2. Decide what you want to accomplish. What do you want to be “successful” at? To some it may mean making a million dollars, to others it may mean being healthier while others may be looking to have better relationships with their family and friends. This is your goal. You must also understand the benefits to you of achieving the goal -how will it make you feel when you achieve it. Both the goal and your “why” must be written down with a timeframe.
3. Once you have decided the goal and your “why”, you must now determine the activities that will be necessary for you to accomplish that goal. What do I have to do? What time commitment will I make? What will I need to adjust/sacrifice/reduce/delegate in order to have the time to do the activities identified? Remember if it was easy everyone, including you would have already done it. What separates the successful users of time from the unsuccessful ones is the discipline and determination to obtain their goals no matter what. Winners never give up and they never quit on themselves.
4. Understand that life and business are about choices. You choose how you will spend your time- on what activities and how much on each. This is a marathon, not a sprint. Being successful in many different areas takes effort and time. Success comes from laser-like focus on one or two goals. Once they are accomplished you move on to the next set of goals and focus on those.
5. Prepare your calendar each week by creating “appointments” to do the activities that you have identified. These are defaulted into your calendar before anything else. Treat these as if the appointment was with your most important customer. Would you easily change your Monday 2-3pm “meeting” just because someone asked for that time slot? No, you would negotiate- “I am booked at that time. I can see you at either 1pm or after 3pm, which would work for you?”

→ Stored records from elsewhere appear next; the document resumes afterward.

(** [os.path.join(a, b)] of [posixpath]: an absolute [b] replaces [a];
    otherwise one separator stands between them, unless [a] is empty or
    ends with one. *)
Definition path_join (a b : string) : string :=
  if String.prefix "/" b then b
  else if String.eqb a "" || endswith "/" a then a ++ b
  else a ++ "/" ++ b.

(** One triple of [os.walk(root_dir)]: [dirpath], [dirnames],
    [filenames]. The walk itself is the library's and an input here. *)
Definition walked : Type := (string * list string * list string)%type.

(** The inner loop of lines 58-60: the files of one directory. *)
Definition scan_directory (dirpath : string) (filenames : list string)
    (dump_files : list string) : list string :=
  fold_left
    (fun dump_files filename =>
       if endswith ".dump" filename
       then (dump_files ++ [path_join dirpath filename])%list
       else dump_files)
    filenames dump_files.

(** [find_dump_files(root_dir)], on what [os.walk(root_dir)] yields. *)
Definition find_dump_files (walk : list walked) : list string :=
  fold_left
    (fun dump_files '(dirpath, _, filenames) =>
       scan_directory dirpath filenames dump_files)
    walk [].

(** What [main] does that can be seen from outside, in order: the four
    messages it prints, with the numbers they show, and the one write of
    [OUTPUT_FILE], opened with mode [w], with the whole text written. *)
Inductive event : Type :=
  | PrintNoFiles
  | PrintFound (files : nat)
  | PrintMapping
  | WriteOutput (text : string)
  | PrintComplete (files frames : nat).

(** How [main] ends: it returns, or [pool.map] raises what one of the
    failing files raised (which of them is not fixed by the code). *)
Inductive ending : Type :=
  | Finished
  | Failed (candidates : list exn).

(** The exceptions among the results of the workers, in file order. *)
Fixpoint failures (runs : list run) : list exn :=
  match runs with
  | [] => []
  | Raises e :: rest => e :: failures rest
  | _ :: rest => failures rest
  end.

(** The results of the workers when every one of them returned. *)
Fixpoint returned (runs : list run) : option (list (list string)) :=
  match runs with
  | [] => Some []
  | Returns results :: rest =>
      match returned rest with
      | Some all => Some (results :: all)
      | None => None
      end
  | _ :: rest => None
  end.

6. Be militant about your schedule. If you don’t care how your time is being spent, why should anyone else? Learn to say “No”. In Stephen Covey’s book “7 Habits of Highly Effective People” he breaks activities into 4 categories- Not Important/Not Urgent, Urgent/Not Important, Urgent/Important and Not Urgent/Important. The danger for most people is the Urgent/Not Important category. This is when we are responding to other people’s urgencies, however the activity does not move us toward OUR goal- by definition it is Not Important. Beware of the time and effort devoted to those tasks. Conduct your own time usage study. Every minute that you can divert from not important categories to the important categories will move you closer to your goal.
7. Review your successes/challenges in meeting your schedule each week and adjust where necessary. Be honest with yourself and continually reinforce your “Why” – what are you trying to accomplish and how important is that to you.
8. Find an accountability partner or mentor to help keep you on track. We can all use help every now and then- it is a strength to admit this, not a weakness.
Do you want to learn more about controlling your time and getting most out of your day? Then watch for my follow-up post next week Monday. I will be going over a great time management exercise that you can do today to help you take control of your time, and your service business.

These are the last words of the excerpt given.